▸ What you will do: Indicate, with the number alone, how many lines in the listing below hold the string "WhiteSpace".

▸ Data for analysis:

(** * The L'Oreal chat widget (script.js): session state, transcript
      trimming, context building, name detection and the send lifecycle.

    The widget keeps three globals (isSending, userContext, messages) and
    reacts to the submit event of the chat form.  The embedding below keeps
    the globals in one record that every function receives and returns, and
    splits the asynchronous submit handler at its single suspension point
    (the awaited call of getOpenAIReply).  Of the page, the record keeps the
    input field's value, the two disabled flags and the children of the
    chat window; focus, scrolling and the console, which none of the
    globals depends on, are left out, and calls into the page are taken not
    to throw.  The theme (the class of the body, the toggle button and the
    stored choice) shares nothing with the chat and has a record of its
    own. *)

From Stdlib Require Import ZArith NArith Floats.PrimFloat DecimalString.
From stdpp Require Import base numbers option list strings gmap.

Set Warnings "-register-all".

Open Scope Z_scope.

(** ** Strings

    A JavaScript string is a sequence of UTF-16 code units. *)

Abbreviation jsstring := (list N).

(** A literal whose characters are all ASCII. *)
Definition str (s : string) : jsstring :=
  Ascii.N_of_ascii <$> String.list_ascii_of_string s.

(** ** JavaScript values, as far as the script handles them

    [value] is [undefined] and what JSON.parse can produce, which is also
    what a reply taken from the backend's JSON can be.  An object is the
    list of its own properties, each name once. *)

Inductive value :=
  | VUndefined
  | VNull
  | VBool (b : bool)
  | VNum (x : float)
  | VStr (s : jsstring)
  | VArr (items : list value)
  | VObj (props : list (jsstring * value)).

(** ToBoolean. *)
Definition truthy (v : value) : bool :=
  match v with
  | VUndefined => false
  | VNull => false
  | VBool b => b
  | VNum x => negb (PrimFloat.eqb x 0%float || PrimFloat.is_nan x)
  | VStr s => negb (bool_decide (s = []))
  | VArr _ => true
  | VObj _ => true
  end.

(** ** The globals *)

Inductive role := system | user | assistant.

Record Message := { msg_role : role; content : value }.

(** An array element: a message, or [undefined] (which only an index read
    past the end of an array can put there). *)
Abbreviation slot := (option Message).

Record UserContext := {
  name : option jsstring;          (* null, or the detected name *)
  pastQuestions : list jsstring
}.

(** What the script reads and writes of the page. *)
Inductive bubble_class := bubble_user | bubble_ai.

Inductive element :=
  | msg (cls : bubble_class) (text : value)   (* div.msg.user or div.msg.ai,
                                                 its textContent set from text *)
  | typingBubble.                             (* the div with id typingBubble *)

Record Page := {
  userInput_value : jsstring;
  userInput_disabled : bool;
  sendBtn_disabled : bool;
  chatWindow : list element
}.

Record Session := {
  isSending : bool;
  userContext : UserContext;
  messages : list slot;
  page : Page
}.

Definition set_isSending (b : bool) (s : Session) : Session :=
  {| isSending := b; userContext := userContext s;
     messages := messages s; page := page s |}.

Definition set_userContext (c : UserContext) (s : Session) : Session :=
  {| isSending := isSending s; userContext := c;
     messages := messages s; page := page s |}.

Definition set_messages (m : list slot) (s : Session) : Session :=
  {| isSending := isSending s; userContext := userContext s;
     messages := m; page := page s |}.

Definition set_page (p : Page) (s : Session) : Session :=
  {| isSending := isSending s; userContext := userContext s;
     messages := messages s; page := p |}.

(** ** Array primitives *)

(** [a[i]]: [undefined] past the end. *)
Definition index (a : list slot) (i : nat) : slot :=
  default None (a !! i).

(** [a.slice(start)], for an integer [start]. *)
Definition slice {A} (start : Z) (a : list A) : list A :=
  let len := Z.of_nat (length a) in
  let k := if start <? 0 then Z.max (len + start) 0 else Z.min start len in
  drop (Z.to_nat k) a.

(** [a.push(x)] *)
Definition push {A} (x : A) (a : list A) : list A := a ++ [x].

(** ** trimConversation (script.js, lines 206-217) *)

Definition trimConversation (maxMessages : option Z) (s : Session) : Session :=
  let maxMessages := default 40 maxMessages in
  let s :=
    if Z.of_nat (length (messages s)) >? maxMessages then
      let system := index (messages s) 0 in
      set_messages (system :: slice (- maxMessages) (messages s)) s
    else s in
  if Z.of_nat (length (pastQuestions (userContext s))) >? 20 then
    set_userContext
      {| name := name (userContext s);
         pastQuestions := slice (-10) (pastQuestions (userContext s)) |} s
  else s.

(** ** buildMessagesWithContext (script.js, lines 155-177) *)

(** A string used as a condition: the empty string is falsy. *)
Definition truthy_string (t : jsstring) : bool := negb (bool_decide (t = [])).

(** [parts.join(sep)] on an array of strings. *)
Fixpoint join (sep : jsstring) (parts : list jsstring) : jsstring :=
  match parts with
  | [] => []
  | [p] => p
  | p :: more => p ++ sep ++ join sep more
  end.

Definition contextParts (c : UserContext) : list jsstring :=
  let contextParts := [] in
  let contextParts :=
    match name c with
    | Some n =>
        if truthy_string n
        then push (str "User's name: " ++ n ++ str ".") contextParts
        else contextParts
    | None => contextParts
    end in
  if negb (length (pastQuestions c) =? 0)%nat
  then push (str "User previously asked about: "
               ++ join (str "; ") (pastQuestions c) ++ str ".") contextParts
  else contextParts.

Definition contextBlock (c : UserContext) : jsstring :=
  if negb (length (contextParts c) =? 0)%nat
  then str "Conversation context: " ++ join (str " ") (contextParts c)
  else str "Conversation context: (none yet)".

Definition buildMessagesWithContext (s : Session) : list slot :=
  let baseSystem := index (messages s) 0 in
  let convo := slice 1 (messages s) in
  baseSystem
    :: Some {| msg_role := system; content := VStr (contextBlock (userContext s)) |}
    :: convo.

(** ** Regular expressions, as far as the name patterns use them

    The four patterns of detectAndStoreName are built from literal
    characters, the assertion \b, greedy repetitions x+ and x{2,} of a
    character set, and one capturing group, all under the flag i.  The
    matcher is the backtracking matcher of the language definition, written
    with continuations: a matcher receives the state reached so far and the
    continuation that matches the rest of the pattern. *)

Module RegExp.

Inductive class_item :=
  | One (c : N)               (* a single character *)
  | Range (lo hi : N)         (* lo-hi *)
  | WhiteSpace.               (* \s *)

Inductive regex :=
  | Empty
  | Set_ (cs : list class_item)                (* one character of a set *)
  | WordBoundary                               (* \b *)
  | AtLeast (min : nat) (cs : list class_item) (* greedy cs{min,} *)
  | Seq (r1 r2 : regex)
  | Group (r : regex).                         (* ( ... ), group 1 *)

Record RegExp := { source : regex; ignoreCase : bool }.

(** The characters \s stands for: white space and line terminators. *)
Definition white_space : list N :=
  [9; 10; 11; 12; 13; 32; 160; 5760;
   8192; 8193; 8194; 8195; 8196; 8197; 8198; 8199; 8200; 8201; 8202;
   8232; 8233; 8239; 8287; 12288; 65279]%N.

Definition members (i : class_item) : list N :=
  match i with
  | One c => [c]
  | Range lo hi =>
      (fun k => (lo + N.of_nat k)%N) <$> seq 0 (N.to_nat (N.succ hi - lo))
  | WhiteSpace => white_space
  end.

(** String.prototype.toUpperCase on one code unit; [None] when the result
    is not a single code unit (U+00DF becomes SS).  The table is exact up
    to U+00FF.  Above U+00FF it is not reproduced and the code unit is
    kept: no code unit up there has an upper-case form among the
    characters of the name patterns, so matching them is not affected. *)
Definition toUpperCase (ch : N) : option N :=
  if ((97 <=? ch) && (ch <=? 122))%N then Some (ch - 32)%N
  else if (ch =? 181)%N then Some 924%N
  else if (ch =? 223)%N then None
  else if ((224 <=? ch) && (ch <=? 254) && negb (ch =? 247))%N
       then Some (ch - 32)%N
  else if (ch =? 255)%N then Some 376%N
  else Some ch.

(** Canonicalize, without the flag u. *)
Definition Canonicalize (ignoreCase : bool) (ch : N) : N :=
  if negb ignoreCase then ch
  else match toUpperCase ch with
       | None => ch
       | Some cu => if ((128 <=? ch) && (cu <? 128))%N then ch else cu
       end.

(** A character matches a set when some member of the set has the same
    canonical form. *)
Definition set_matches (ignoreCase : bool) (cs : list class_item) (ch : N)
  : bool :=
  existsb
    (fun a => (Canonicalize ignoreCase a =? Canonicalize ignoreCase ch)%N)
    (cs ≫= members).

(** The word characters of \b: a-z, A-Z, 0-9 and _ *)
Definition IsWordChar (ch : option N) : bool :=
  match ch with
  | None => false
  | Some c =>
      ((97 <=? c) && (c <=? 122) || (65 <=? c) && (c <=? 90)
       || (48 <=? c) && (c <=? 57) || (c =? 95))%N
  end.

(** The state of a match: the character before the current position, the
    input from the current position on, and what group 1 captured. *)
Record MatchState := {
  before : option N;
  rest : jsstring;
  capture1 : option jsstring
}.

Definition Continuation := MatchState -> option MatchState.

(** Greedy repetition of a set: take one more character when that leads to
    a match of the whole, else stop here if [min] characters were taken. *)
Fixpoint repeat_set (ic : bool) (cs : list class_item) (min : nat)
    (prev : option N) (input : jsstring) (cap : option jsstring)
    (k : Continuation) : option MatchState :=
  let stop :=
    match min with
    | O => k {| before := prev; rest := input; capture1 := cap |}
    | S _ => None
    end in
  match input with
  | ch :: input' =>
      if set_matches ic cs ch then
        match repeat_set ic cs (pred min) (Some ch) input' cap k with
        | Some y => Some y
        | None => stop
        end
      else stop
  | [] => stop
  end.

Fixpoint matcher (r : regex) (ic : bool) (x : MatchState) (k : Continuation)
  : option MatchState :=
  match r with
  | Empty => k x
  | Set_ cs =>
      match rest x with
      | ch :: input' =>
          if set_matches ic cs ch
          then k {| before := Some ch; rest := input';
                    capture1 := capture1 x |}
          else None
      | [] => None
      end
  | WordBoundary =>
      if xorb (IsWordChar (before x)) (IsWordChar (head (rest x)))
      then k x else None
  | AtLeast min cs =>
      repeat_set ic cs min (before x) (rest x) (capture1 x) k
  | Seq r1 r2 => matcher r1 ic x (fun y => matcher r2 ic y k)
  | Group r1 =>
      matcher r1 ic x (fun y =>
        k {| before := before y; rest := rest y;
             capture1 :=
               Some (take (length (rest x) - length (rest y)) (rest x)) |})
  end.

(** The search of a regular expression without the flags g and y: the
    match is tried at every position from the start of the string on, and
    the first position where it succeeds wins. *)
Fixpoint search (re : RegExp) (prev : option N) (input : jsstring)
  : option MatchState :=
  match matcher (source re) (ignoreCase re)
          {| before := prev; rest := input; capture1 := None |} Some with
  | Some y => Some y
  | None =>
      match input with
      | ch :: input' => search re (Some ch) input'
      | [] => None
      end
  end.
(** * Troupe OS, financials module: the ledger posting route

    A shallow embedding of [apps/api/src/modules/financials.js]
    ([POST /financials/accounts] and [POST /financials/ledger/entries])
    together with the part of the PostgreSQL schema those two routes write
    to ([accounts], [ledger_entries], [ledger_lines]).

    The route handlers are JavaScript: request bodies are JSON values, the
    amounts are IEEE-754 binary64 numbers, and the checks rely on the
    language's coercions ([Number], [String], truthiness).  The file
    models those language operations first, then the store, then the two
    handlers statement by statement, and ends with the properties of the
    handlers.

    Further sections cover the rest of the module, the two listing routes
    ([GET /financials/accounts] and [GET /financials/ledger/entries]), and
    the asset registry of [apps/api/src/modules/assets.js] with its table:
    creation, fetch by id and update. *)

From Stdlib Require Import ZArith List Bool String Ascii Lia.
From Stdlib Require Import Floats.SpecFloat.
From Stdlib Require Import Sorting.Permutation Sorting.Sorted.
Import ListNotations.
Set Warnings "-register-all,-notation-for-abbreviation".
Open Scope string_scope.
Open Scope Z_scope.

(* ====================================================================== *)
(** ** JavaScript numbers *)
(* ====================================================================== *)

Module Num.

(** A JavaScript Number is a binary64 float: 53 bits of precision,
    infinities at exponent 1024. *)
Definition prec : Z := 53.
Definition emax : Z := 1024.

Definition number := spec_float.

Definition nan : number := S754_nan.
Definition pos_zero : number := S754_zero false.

▸ Answer: 2